(* ===== verification/BbSpiFacts.v ===== *)
(** * Facts about the baseband SPI controller

    A frame that the DMA engine moves through the two FIFOs, in whatever order,
    is one transfer in each direction; the buffers stay within their bounds. *)

From Stdlib Require Import ZArith Lia.
From stdpp Require Import base numbers list.
From S2P Require Import Prelude CLib HwLib BbIfx BbIfxFacts IosDev IosDevFacts IosWakeFacts BbSpi.
Local Open Scope Z_scope.

(** ** Accesses *)

(** What the DMA engine does to the FIFOs during a frame. *)
Inductive fifo_op :=
| AskRx
| AskTx
| ReadRx
| WriteTx (w : Z).

(** The words read so far, and the state. *)
Definition fifo_step (now : Z) (st : list Z * IosBbSpiState) (o : fifo_op) : list Z * IosBbSpiState :=
  let '(vals, s) := st in
  match o with
  | AskRx => (vals, (bbspi_avail now false s).2)
  | AskTx => (vals, (bbspi_avail now true s).2)
  | ReadRx => let '(v, s) := bbspi_read R_RXDATA s in (vals ++ [v], s)
  | WriteTx w => (vals, bbspi_write now R_TXDATA w s)
  end.

Definition fifo_run (now : Z) (l : list fifo_op) (s : IosBbSpiState) : list Z * IosBbSpiState :=
  fold_left (fifo_step now) l ([], s).

Definition is_read (o : fifo_op) : bool := match o with ReadRx => true | _ => false end.
Definition written (l : list fifo_op) : list Z := omap (fun o => match o with WriteTx w => Some w | _ => None end) l.
Definition reads (l : list fifo_op) : Z := zlen (filter (fun o => is_read o = true) l).

(** The words of [ws] bytes at the start of [f], and the bytes of words. *)
Definition words_of (ws : Z) (k : Z) (f : bytes) : list Z :=
  (fun i => le_word (ztake ws (zdrop (ws * Z.of_nat i) f))) <$> seq 0 (Z.to_nat k).
Definition bytes_of (ws : Z) (l : list Z) : bytes := mjoin ((fun w => ztake ws (le32 w)) <$> l).

(** ** Small facts *)

Lemma bbspi_ws_range s : bbspi_ws s = 1 \/ bbspi_ws s = 2 \/ bbspi_ws s = 4.
Proof.
  unfold bbspi_ws. set (k := Z.land _ 3).
  assert (0 <= k <= 3).
  { unfold k. pose proof (Z.land_ones (Z.shiftr (bs_reg s R_CFG) 15) 2) as E. change (Z.ones 2) with 3 in E.
    rewrite E by lia. pose proof (Z.mod_pos_bound (Z.shiftr (bs_reg s R_CFG) 15) (2 ^ 2)). lia. }
  assert (Z.min k 2 = 0 \/ Z.min k 2 = 1 \/ Z.min k 2 = 2) as [->|[->| ->]] by lia; auto.
Qed.

Lemma zlen_bytes_of ws l : 0 <= ws <= 4 -> zlen (bytes_of ws l) = ws * zlen l.
Proof.
  intros H. unfold bytes_of. induction l as [|w l IH]; [change (0 = ws * 0); lia|].
  cbn [fmap list_fmap mjoin list_join]. change (mjoin _) with (mjoin ((fun w => ztake ws (le32 w)) <$> l)).
  rewrite zlen_app, IH, zlen_cons, zlen_ztake. change (zlen (le32 w)) with 4. lia.
Qed.

Lemma bytes_of_snoc ws l w : bytes_of ws (l ++ [w]) = bytes_of ws l ++ ztake ws (le32 w).
Proof. unfold bytes_of. rewrite fmap_app, join_app. cbn. by rewrite app_nil_r. Qed.

Lemma words_of_snoc ws k f :
  0 <= k -> words_of ws (k + 1) f = words_of ws k f ++ [le_word (ztake ws (zdrop (ws * k) f))].
Proof.
  intros H. unfold words_of. rewrite Z2Nat.inj_add, seq_app, fmap_app by lia. f_equal.
  change (seq (0 + Z.to_nat k) (Z.to_nat 1)) with [Z.to_nat k]. cbn [fmap list_fmap]. by rewrite Z2Nat.id by lia.
Qed.

Lemma written_snoc l o : written (l ++ [o]) = written l ++ match o with WriteTx w => [w] | _ => [] end.
Proof. unfold written. rewrite omap_app. by destruct o. Qed.

Lemma reads_snoc l o : reads (l ++ [o]) = reads l + b2z (is_read o).
Proof. unfold reads. rewrite filter_app, zlen_app. by destruct o. Qed.

(** The transfer leaves the handshake to the controller. *)
Lemma xfer_srdy now mosi miso n d : srdy_level (ios_baseband_spi_xfer now mosi miso n d).2 = srdy_level d.
Proof.
  unfold ios_baseband_spi_xfer. destruct (ios_bb_ifx_xfer _ _ _ _) as [[rx tx] x']. cbn [snd].
  case_match; [done|]. exact (ps_srdy _ _ (passed_core now _ _)).
Qed.

Lemma xfer_miso now n d : (ios_baseband_spi_xfer now None true n d).1 = (ifx_tx n (dv_ifx d)).1.
Proof.
  unfold ios_baseband_spi_xfer, ios_bb_ifx_xfer.
  match goal with |- context [ifx_tx n (dv_ifx ?x)] => change (dv_ifx x) with (dv_ifx d) end.
  by destruct (ifx_tx n (dv_ifx d)).
Qed.

Lemma xfer_ifx now n d : dv_ifx (ios_baseband_spi_xfer now None true n d).2 = (ifx_tx n (dv_ifx d)).2.
Proof.
  unfold ios_baseband_spi_xfer, ios_bb_ifx_xfer.
  match goal with |- context [ifx_tx n (dv_ifx ?x)] => change (dv_ifx x) with (dv_ifx d) end.
  by destruct (ifx_tx n (dv_ifx d)).
Qed.

Lemma bs_reg_set a b v s :
  zlen (bs_regs s) = 64 -> 0 <= a / 4 < 64 -> 0 <= b / 4 ->
  bs_reg (bs_set a v s) b = if b / 4 =? a / 4 then v else bs_reg s b.
Proof. intros L Ha Hb. unfold bs_reg, bs_set. simpl. apply rd_wr_at; lia. Qed.

(** ** A frame in progress *)

Section frame.
Context (now ws cr ct n t : Z) (s0 : IosBbSpiState) (d0 : IosBasebandState).

(** The controller with a frame set up, nothing moved yet and SRDY up. *)
Record frame_ready : Prop := mkReady {
  fr_modem : bs_modem s0 = Some d0;
  fr_srdy : srdy_level d0 = true;
  fr_go : flagged (bs_reg s0 R_CFG) CFG_GO = true;
  fr_status : flagged (bs_reg s0 R_STATUS) ST_COMPLETE = false;
  fr_regs : zlen (bs_regs s0) = 64;
  fr_rx : zlen (bs_rx s0) = FRAME_MAX;
  fr_tx : bs_tx s0 = [];
  fr_rx_len : bs_rx_len s0 = 0;
  fr_ws : bbspi_ws s0 = ws;
  fr_rxcnt : bs_reg s0 R_RXCNT = cr;
  fr_txcnt : bs_reg s0 R_TXCNT = ct;
  fr_n : n = cr * ws;
  fr_t : t = ct * ws;
  fr_n_size : 4 <= n <= FRAME_MAX;
  fr_t_size : 0 <= t <= FRAME_MAX;
  fr_ifx : ifx_wf (dv_ifx d0)
}.

Context (R : frame_ready).

Local Definition miso : bytes := (ios_baseband_spi_xfer now None true n d0).1.
Local Definition d1 : IosBasebandState := (ios_baseband_spi_xfer now None true n d0).2.
Local Definition d2 (mosi : bytes) : IosBasebandState := (ios_baseband_spi_xfer now (Some mosi) false t d1).2.

(** The modem once the given words are written. *)
Definition handed (ws' : list Z) : bool := negb (ct =? 0) && (zlen ws' =? ct).
Definition modem_after (ws' : list Z) : IosBasebandState := if handed ws' then d2 (bytes_of ws ws') else d1.
(* ===== verification/CdmaFacts.v ===== *)
(** * Chains of the A4's DMA engine

    The walk over a descriptor chain in memory: a feeding channel passes the bytes
    of its segments through the AES context, a draining channel fills its segments
    from the queue.  Together they encrypt or decrypt a buffer whatever the two
    chains' segments are. *)

From Stdlib Require Import ZArith Lia.
From stdpp Require Import base numbers list.
From S2P Require Import Prelude CLib HwLib CdmaAes Cdma CdmaRegs CdmaAesFacts.
Local Open Scope Z_scope.

(** ** Memory *)

(** Two ranges of addresses that do not meet. *)
Definition apart (r t : Z * Z) : bool := (r.1 + r.2 <=? t.1) || (t.1 + t.2 <=? r.1).

Lemma phys_read_write_out m a b r : apart (a, zlen b) r = true -> phys_read (phys_write m a b) r.1 r.2 = phys_read m r.1 r.2.
Proof.
  intros H. apply phys_read_other. unfold apart in H. cbn [fst snd] in H. apply orb_true_iff in H as [H|H]; apply Z.leb_le in H; lia.
Qed.

Lemma phys_write_out m a b r k : apart (a, zlen b) r = true -> 0 <= k < r.2 -> phys_write m a b (r.1 + k) = m (r.1 + k).
Proof.
  intros H Hk. unfold apart in H. cbn [fst snd] in H. unfold phys_write. apply orb_true_iff in H.
  destruct (_ && _) eqn:E; [|done]. bool_hyps. destruct H as [H|H]; apply Z.leb_le in H; lia.
Qed.

(** The bytes of a list of segments, and the segments filled in turn. *)
Definition seg_bytes (mem : Z -> Z) (segs : list (Z * Z)) : bytes := mjoin ((fun r => phys_read mem r.1 r.2) <$> segs).

Fixpoint seg_write (mem : Z -> Z) (segs : list (Z * Z)) (data : bytes) : Z -> Z :=
  match segs with
  | [] => mem
  | (a, n) :: segs => seg_write (phys_write mem a (ztake n data)) segs (zdrop n data)
  end.

Definition seg_total (segs : list (Z * Z)) : Z := foldr (fun r t => r.2 + t) 0 segs.

(** No segment meets another. *)
Fixpoint seg_apart (segs : list (Z * Z)) : bool :=
  match segs with
  | [] => true
  | r :: segs => forallb (apart r) segs && seg_apart segs
  end.

Lemma seg_bytes_cons mem a n segs : seg_bytes mem ((a, n) :: segs) = phys_read mem a n ++ seg_bytes mem segs.
Proof. done. Qed.

Lemma zlen_seg_bytes mem segs : forallb (fun r => 0 <=? r.2) segs = true -> zlen (seg_bytes mem segs) = seg_total segs.
Proof.
  induction segs as [|[a n] segs IH]; intros H; [done|]. cbn [forallb snd] in H. bool_hyps.
  rewrite seg_bytes_cons, zlen_app, zlen_phys_read, IH by done. done.
Qed.

Lemma seg_write_out mem segs data r :
  forallb (fun r => 0 <=? r.2) segs = true -> seg_total segs <= zlen data -> forallb (fun t => apart t r) segs = true ->
  phys_read (seg_write mem segs data) r.1 r.2 = phys_read mem r.1 r.2.
Proof.
  revert mem data. induction segs as [|[a n] segs IH]; intros mem data H L A; [done|].
  cbn [forallb snd seg_write seg_total foldr] in *. bool_hyps. fold (seg_total segs) in L.
  assert (0 <= seg_total segs) by (rewrite <- (zlen_seg_bytes mem) by done; apply zlen_nonneg).
  rewrite IH by (done || rewrite zlen_zdrop; lia). apply phys_read_write_out.
  rewrite zlen_ztake. by replace (Z.min (Z.max 0 n) (zlen data)) with n by lia.
Qed.

(** What is written into segments that do not meet is there afterwards. *)
Lemma seg_write_bytes mem segs data :
  forallb (fun r => 0 <=? r.2) segs = true -> seg_total segs = zlen data -> seg_apart segs = true ->
  seg_bytes (seg_write mem segs data) segs = data.
Proof.
  revert mem data. induction segs as [|[a n] segs IH]; intros mem data H L A.
  { destruct data; [done|]. cbn in L. rewrite zlen_cons in L. pose proof (zlen_nonneg data). lia. }
  cbn [forallb snd seg_write seg_total foldr seg_apart] in *. bool_hyps. fold (seg_total segs) in L.
  assert (0 <= seg_total segs) by (rewrite <- (zlen_seg_bytes mem) by done; apply zlen_nonneg).
  assert (E : zlen (ztake n data) = n) by (rewrite zlen_ztake; lia).
  rewrite seg_bytes_cons, IH by (done || rewrite zlen_zdrop; lia). transitivity (ztake n data ++ zdrop n data); [f_equal|apply ztake_zdrop].
  etransitivity; [apply (seg_write_out _ _ _ (a, n)); [done|rewrite zlen_zdrop; lia|]|].
  - apply forallb_forall. intros t Ht. rewrite forallb_forall in *. rename select (forall x, In x segs -> apart _ x = true) into A1.
    specialize (A1 t Ht). unfold apart in *. by rewrite orb_comm.
  - cbn [fst snd]. rewrite <- E at 2. apply phys_read_written.
Qed.

(** ** Chains *)

Section Chains.
Context (desc_ok : Z -> bool).

(** The chain at [d] has exactly these segments; [P] constrains the flags, of the
    first descriptor and of the others. *)
Fixpoint chain_at (P : bool -> Z -> bool) (mem : Z -> Z) (first : bool) (d : Z) (segs : list (Z * Z)) : bool :=
  match segs with
  | [] => false
  | (a, n) :: segs =>
      let flags := desc_word mem d 1 in
      desc_ok d && (Z.land flags DESC_TYPE_MASK =? DESC_DATA) && (desc_word mem d 2 =? a) && (desc_word mem d 3 =? n) &&
      (0 <? n) && (n <=? CDMA_MAX_SEGMENT) && P first flags &&
      match segs with
      | [] => flagged flags DESC_LAST
      | _ => negb (flagged flags DESC_LAST) && chain_at P mem false (desc_word mem d 0) segs
      end
  end.

(** Where its descriptors are. *)
Fixpoint chain_descs (mem : Z -> Z) (d : Z) (segs : list (Z * Z)) : list (Z * Z) :=
  match segs with
  | [] => []
  | _ :: segs => (d, 16) :: chain_descs mem (desc_word mem d 0) segs
  end.

Lemma desc_word_ext m m' d i : 0 <= i <= 3 -> (forall k, 0 <= k < 16 -> m' (d + k) = m (d + k)) ->
  desc_word m' d i = desc_word m d i.
Proof.
  intros Hi E. unfold desc_word. f_equal. apply phys_read_ext. intros x Hx.
  replace x with (d + (x - d)) by lia. apply E. lia.
Qed.

(** Memory that keeps the descriptors keeps the chain. *)
Lemma chain_same P m m' segs : forall first d,
  (forall r, r ∈ chain_descs m d segs -> forall k, 0 <= k < 16 -> m' (r.1 + k) = m (r.1 + k)) ->
  chain_at P m' first d segs = chain_at P m first d segs /\ chain_descs m' d segs = chain_descs m d segs.
Proof.
  induction segs as [|[a n] segs IH]; intros first d E; [done|]. cbn [chain_descs] in E.
  assert (W : forall i, 0 <= i <= 3 -> desc_word m' d i = desc_word m d i).
  { intros i Hi. apply desc_word_ext; [done|]. apply (E (d, 16)). by left. }
  assert (E' : forall r, r ∈ chain_descs m (desc_word m d 0) segs -> forall k, 0 <= k < 16 -> m' (r.1 + k) = m (r.1 + k))
    by (intros r Hr; apply E; by right).
  destruct (IH false (desc_word m d 0) E') as [I1 I2].
  cbn [chain_at chain_descs]. rewrite !W, I1, I2 by lia. done.
Qed.
End Chains.

(** ** One channel of the state *)

Definition put (ch : Z) (c : CDMAChannel) (s : S5L8930CDMAState) : S5L8930CDMAState := upd_chan ch (fun _ => c) s.

Definition chan_in (ch : Z) (s : S5L8930CDMAState) : Prop := (Z.to_nat ch < length (dm_ch s))%nat.

Lemma get_put ch c s : chan_in ch s -> get_chan ch (put ch c s) = c.
Proof.
  intros H. unfold get_chan, put, upd_chan. simpl. rewrite list_lookup_alter_eq.
  destruct (lookup_lt_is_Some_2 _ _ H) as [c' ->]. done.
Qed.

Lemma get_put_ne ch j c s : Z.to_nat ch <> Z.to_nat j -> get_chan j (put ch c s) = get_chan j s.
Proof. intros H. unfold get_chan, put, upd_chan. simpl. by rewrite list_lookup_alter_ne. Qed.

Lemma put_self ch s : put ch (get_chan ch s) s = s.
Proof.
  unfold put, upd_chan, get_chan. destruct s. unfold upd, upd_dm_ch. f_equal. apply list_eq. intros j.
  rewrite list_lookup_alter. case_decide as E; [|done]. rewrite E. by destruct (_ !! j).
Qed.

Lemma upd_put ch f c s : upd_chan ch f (put ch c s) = put ch (f c) s.
Proof. unfold put, upd_chan. destruct s. unfold upd, upd_dm_ch. f_equal. apply alter_alter. Qed.

Lemma put_put ch c c' s : put ch c (put ch c' s) = put ch c s.
Proof. unfold put at 1. apply upd_put. Qed.

Lemma chan_in_put ch j c s : chan_in j (put ch c s) <-> chan_in j s.
Proof. unfold chan_in, put, upd_chan. simpl. by rewrite length_alter. Qed.

(** The filter and the queue leave the channels alone. *)
Lemma fifo_push_put buf ch c s : fifo_push buf (put ch c s) = let '(ok, s) := fifo_push buf s in (ok, put ch c s).
Proof. unfold fifo_push. change (dm_fifo (put ch c s)) with (dm_fifo s). by case_match. Qed.

Lemma upd_aes_put i f ch c s : upd_aes i f (put ch c s) = put ch c (upd_aes i f s).
Proof. done. Qed.

Lemma aes_apply_put `{BlockCipher} i buf restart ch c s :
  aes_apply i buf restart (put ch c s) = let '(ok, out, s) := aes_apply i buf restart s in (ok, out, put ch c s).
Proof.
  unfold aes_apply. case_match; [done|].
  set (t := if restart then upd_aes i _ s else s).
  assert (E : (if restart then upd_aes i (fun c => c <| ax_chain := words_bytes (ax_iv c) |>) (put ch c s) else put ch c s) = put ch c t)
    by (by destruct restart). rewrite E. cbv zeta.
  change (get_aes i (put ch c t)) with (get_aes i t). change (gid_lookup (put ch c t) buf) with (gid_lookup t buf).
  set (g := if _ && _ && _ then gid_lookup t buf else None). destruct g; [done|]. by destruct (_ && flagged _ AES_KEY_GID).
Qed.

Lemma aes_feed_put `{BlockCipher} i buf restart ch c s :
  aes_feed i buf restart (put ch c s) = let '(ok, s) := aes_feed i buf restart s in (ok, put ch c s).
Proof.
  unfold aes_feed. set (t := if restart then upd_aes i _ s else s).
  set (t' := if restart then upd_aes i _ (put ch c s) else put ch c s).
  assert (E : t' = put ch c t) by (unfold t, t'; by destruct restart). rewrite E. cbv zeta.
  change (get_aes i (put ch c t)) with (get_aes i t).
  match goal with |- context [negb ?b] => destruct (negb b); [|done] end. rewrite aes_apply_put. destruct (aes_apply i _ false t) as [[ok out] u].
  rewrite fifo_push_put. by destruct (fifo_push out u).
Qed.

(** ** Turns of the walk *)

(** A channel that has come to descriptor [d]; its configuration is the same. *)
Record walked (c : CDMAChannel) (d : Z) (c' : CDMAChannel) : Prop := mkWalked {
  wk_ctrl : cd_ctrl c' = cd_ctrl c;
  wk_settings : cd_settings c' = cd_settings c;
  wk_fifo : cd_fifo c' = cd_fifo c;
  wk_error : cd_error c' = cd_error c;
  wk_desc : cd_desc c' = d;
  wk_in_seg : cd_in_seg c' = false
}.

Lemma walked_trans c d c' d' c'' : walked c d c' -> walked c' d' c'' -> walked c d' c''.
Proof. intros [] []. constructor; congruence. Qed.

Section Walk.
Context {D : Type} `{F : FifoPort D} `{B : BlockCipher} `{L : !CipherLen} (desc_ok : Z -> bool).

(** The world with channel [ch] in state [c]. *)
Definition at_chan (ch : Z) (c : CDMAChannel) (s : S5L8930CDMAState) (mem : Z -> Z) (d : D) : CdmaWorld D :=
  mkWorld (put ch c s) mem d.

Lemma setc_at ch f c s mem d : setc ch f (at_chan ch c s mem d) = at_chan ch (f c) s mem d.
Proof. unfold setc, at_chan. unfold upd, upd_w_cdma. cbn [w_cdma w_mem w_dev]. by rewrite upd_put. Qed.

Lemma chan_at_chan ch c s mem d : chan_in ch s -> chan ch (at_chan ch c s mem d) = c.
Proof. intros H. by apply get_put. Qed.

(** What a descriptor of a chain says. *)
Definition descr (mem : Z -> Z) (d flags a n : Z) : Prop :=
  desc_ok d = true /\ desc_word mem d 1 = flags /\ Z.land flags DESC_TYPE_MASK = DESC_DATA /\
  desc_word mem d 2 = a /\ desc_word mem d 3 = n /\ 0 < n <= CDMA_MAX_SEGMENT.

ABOUT THIS TASK. Return, word for word, the lines of the data above from the line with "intros H. unfold words_of." through the line with "Lemma bs_reg_set a", inclusive.

RESULT FOR THIS TASK.
  intros H. unfold words_of. rewrite Z2Nat.inj_add, seq_app, fmap_app by lia. f_equal.
  change (seq (0 + Z.to_nat k) (Z.to_nat 1)) with [Z.to_nat k]. cbn [fmap list_fmap]. by rewrite Z2Nat.id by lia.
Qed.

Lemma written_snoc l o : written (l ++ [o]) = written l ++ match o with WriteTx w => [w] | _ => [] end.
Proof. unfold written. rewrite omap_app. by destruct o. Qed.

Lemma reads_snoc l o : reads (l ++ [o]) = reads l + b2z (is_read o).
Proof. unfold reads. rewrite filter_app, zlen_app. by destruct o. Qed.

(** The transfer leaves the handshake to the controller. *)
Lemma xfer_srdy now mosi miso n d : srdy_level (ios_baseband_spi_xfer now mosi miso n d).2 = srdy_level d.
Proof.
  unfold ios_baseband_spi_xfer. destruct (ios_bb_ifx_xfer _ _ _ _) as [[rx tx] x']. cbn [snd].
  case_match; [done|]. exact (ps_srdy _ _ (passed_core now _ _)).
Qed.

Lemma xfer_miso now n d : (ios_baseband_spi_xfer now None true n d).1 = (ifx_tx n (dv_ifx d)).1.
Proof.
  unfold ios_baseband_spi_xfer, ios_bb_ifx_xfer.
  match goal with |- context [ifx_tx n (dv_ifx ?x)] => change (dv_ifx x) with (dv_ifx d) end.
  by destruct (ifx_tx n (dv_ifx d)).
Qed.

Lemma xfer_ifx now n d : dv_ifx (ios_baseband_spi_xfer now None true n d).2 = (ifx_tx n (dv_ifx d)).2.
Proof.
  unfold ios_baseband_spi_xfer, ios_bb_ifx_xfer.
  match goal with |- context [ifx_tx n (dv_ifx ?x)] => change (dv_ifx x) with (dv_ifx d) end.
  by destruct (ifx_tx n (dv_ifx d)).
Qed.

Lemma bs_reg_set a b v s :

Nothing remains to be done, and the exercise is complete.